### What to produce:
Whenever a line in the material below includes "cast", copy that line.

### Dataset records:

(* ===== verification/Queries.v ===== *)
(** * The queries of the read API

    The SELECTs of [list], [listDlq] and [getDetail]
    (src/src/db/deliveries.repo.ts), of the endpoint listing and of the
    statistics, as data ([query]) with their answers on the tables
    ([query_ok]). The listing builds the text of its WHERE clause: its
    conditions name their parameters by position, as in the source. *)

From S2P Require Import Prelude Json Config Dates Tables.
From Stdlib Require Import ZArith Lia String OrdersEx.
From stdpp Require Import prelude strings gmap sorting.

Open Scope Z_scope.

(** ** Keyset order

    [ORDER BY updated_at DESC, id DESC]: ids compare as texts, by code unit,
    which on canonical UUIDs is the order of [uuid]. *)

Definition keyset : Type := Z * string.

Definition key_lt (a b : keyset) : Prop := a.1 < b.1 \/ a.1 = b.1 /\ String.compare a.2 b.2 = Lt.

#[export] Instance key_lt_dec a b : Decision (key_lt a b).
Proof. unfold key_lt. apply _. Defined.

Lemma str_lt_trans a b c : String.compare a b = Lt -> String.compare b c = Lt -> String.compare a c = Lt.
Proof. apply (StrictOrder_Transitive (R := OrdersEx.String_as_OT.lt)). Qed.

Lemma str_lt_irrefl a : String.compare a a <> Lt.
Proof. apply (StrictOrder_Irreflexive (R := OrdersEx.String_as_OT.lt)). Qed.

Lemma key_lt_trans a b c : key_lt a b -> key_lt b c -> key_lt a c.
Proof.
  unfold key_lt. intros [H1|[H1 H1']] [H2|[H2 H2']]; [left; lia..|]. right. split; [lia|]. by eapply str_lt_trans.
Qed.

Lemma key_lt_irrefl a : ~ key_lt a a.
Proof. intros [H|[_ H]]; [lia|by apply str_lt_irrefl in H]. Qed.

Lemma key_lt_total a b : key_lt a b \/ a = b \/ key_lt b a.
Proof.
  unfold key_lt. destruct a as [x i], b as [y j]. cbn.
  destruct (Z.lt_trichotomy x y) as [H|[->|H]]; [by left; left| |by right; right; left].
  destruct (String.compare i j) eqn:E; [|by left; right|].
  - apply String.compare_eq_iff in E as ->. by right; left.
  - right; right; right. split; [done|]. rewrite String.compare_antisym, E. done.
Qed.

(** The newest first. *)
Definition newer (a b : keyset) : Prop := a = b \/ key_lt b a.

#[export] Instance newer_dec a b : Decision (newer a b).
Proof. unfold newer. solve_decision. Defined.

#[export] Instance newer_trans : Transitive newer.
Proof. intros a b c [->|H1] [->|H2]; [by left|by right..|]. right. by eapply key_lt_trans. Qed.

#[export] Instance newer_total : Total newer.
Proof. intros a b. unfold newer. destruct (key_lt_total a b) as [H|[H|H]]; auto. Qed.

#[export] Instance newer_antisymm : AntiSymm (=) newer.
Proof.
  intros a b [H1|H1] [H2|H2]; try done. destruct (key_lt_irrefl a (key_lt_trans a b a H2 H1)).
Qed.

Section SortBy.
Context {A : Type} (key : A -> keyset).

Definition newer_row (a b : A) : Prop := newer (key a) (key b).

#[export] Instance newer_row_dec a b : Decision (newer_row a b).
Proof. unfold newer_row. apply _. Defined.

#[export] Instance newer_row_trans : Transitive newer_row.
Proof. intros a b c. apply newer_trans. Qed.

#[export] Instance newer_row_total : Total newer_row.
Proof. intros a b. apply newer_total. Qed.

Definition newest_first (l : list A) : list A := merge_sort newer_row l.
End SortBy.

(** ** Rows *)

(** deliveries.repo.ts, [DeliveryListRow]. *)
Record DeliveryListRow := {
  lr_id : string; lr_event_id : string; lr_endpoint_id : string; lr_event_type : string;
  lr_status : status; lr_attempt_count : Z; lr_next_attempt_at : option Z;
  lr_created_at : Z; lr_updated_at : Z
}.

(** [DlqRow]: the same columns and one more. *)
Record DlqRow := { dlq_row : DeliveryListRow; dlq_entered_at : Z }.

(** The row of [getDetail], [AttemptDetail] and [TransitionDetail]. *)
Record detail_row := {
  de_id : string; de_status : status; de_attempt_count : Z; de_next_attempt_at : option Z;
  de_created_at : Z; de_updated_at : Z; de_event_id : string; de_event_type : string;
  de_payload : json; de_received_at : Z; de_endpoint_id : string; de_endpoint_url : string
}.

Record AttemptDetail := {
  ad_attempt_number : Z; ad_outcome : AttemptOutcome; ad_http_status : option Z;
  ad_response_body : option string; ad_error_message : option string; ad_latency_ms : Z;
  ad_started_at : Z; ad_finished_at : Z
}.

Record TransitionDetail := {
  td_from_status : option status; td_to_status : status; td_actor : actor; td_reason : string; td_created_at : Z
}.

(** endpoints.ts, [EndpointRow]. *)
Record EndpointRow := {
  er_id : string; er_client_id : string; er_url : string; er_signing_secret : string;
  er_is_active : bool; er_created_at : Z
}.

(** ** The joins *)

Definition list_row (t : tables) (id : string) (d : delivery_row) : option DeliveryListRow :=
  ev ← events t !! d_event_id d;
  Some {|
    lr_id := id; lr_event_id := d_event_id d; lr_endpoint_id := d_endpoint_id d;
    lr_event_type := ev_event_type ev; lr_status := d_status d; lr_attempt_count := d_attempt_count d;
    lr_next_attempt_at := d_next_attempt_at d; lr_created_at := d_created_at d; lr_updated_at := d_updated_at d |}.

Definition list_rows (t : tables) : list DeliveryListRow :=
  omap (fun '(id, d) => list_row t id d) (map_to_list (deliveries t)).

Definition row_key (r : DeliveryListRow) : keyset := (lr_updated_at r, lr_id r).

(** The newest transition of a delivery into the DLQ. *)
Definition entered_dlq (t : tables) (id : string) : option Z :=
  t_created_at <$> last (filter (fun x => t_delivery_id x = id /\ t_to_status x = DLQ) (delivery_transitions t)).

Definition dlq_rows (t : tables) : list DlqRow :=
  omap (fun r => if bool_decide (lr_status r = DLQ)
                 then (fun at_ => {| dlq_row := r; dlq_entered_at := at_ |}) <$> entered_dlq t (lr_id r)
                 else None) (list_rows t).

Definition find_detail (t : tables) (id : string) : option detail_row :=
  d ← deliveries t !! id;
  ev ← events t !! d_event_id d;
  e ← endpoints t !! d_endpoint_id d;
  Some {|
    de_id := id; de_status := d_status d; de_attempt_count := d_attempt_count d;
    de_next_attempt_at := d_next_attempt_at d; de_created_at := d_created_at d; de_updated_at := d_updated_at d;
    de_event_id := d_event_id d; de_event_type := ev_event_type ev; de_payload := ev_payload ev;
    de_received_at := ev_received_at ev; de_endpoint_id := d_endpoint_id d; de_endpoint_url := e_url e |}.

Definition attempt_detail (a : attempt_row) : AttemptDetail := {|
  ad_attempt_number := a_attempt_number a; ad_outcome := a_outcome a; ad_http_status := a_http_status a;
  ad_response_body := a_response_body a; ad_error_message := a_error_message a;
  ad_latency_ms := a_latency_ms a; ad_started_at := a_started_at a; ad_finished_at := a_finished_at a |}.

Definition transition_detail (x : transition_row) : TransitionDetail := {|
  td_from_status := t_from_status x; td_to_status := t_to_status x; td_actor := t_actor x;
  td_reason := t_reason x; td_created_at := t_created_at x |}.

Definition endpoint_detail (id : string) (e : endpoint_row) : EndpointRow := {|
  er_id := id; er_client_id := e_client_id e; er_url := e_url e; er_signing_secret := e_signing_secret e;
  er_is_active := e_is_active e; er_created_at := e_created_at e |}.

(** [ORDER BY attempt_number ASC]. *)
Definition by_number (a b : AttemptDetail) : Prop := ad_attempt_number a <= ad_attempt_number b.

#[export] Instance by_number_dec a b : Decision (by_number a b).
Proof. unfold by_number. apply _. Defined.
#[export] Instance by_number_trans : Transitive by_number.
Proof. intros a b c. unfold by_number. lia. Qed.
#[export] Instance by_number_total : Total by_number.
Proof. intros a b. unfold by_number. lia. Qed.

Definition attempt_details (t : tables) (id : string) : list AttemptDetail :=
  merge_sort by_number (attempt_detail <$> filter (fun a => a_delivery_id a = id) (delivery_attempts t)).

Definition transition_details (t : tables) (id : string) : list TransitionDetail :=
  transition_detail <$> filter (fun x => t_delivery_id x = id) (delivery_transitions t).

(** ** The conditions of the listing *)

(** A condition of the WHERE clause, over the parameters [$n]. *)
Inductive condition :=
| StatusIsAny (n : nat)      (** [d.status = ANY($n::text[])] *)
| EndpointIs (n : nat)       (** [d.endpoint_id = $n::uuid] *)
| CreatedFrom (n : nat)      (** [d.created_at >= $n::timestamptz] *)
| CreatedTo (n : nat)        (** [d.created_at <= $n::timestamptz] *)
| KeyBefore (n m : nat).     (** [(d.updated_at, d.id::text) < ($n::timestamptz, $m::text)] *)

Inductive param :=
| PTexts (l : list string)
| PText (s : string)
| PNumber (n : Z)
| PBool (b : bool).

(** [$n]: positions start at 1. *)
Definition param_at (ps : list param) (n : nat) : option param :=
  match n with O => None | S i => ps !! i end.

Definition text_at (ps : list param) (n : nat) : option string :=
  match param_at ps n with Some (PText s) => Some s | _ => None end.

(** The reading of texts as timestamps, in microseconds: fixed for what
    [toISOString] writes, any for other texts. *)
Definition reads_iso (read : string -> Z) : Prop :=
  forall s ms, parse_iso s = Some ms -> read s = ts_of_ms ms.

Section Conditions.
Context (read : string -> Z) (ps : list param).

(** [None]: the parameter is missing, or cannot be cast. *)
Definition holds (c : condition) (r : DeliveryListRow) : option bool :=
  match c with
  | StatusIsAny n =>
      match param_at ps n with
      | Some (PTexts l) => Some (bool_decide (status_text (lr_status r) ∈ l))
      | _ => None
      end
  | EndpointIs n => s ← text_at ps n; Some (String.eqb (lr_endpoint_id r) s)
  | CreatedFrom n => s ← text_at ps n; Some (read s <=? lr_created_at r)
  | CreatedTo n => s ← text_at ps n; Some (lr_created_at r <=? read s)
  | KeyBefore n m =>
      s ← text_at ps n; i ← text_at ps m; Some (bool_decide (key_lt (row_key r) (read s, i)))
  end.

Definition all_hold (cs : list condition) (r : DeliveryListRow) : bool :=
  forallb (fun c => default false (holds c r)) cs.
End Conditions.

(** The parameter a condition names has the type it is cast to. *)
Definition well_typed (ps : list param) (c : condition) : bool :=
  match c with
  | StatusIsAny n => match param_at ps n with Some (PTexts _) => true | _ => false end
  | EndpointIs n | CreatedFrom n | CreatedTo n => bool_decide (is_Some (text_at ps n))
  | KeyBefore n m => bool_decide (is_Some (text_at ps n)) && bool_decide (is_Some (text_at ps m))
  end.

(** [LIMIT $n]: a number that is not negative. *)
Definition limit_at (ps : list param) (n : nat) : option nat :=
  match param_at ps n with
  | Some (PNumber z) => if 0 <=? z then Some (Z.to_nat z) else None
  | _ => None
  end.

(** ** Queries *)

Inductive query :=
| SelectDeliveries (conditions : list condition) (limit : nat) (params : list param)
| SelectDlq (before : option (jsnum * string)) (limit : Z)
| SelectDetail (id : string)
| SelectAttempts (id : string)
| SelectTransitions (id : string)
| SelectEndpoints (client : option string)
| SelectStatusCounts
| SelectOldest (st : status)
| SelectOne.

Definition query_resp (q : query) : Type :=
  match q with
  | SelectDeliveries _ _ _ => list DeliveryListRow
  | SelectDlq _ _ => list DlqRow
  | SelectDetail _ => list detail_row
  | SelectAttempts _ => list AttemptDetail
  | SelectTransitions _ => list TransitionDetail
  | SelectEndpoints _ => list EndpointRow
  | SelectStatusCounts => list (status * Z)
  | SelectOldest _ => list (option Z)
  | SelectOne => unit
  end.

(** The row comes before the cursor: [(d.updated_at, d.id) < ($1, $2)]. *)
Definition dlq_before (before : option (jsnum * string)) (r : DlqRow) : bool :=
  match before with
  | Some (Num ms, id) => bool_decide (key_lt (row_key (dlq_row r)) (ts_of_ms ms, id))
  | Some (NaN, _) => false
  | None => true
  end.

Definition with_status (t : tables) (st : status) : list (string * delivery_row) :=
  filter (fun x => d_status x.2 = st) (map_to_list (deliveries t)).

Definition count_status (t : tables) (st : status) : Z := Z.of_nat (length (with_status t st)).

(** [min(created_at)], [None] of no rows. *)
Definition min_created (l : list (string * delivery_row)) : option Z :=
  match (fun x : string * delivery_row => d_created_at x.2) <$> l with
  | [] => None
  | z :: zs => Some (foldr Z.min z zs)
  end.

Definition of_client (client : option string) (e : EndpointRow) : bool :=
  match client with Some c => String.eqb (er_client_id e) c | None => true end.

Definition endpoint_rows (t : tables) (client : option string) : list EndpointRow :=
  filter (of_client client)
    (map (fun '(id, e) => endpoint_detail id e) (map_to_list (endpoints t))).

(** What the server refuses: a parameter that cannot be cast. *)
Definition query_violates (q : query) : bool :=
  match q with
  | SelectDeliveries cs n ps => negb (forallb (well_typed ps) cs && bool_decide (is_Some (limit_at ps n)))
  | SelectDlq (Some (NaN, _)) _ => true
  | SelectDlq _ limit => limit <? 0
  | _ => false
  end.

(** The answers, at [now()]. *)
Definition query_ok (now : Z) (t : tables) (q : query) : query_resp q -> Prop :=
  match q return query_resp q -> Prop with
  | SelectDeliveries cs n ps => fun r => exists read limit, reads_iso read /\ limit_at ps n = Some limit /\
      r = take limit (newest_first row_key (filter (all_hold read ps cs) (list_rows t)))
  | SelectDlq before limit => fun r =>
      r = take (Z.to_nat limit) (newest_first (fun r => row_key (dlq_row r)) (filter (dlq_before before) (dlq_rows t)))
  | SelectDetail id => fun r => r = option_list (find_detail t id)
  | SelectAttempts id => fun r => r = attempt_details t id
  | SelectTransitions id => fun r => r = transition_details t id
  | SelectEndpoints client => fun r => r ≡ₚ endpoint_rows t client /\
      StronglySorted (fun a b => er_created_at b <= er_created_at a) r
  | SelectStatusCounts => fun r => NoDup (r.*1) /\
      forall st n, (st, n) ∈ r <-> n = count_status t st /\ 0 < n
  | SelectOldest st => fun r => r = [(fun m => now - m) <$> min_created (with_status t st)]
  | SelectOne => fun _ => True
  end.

### Response box:
(** [None]: the parameter is missing, or cannot be cast. *)
(** The parameter a condition names has the type it is cast to. *)
(** What the server refuses: a parameter that cannot be cast. *)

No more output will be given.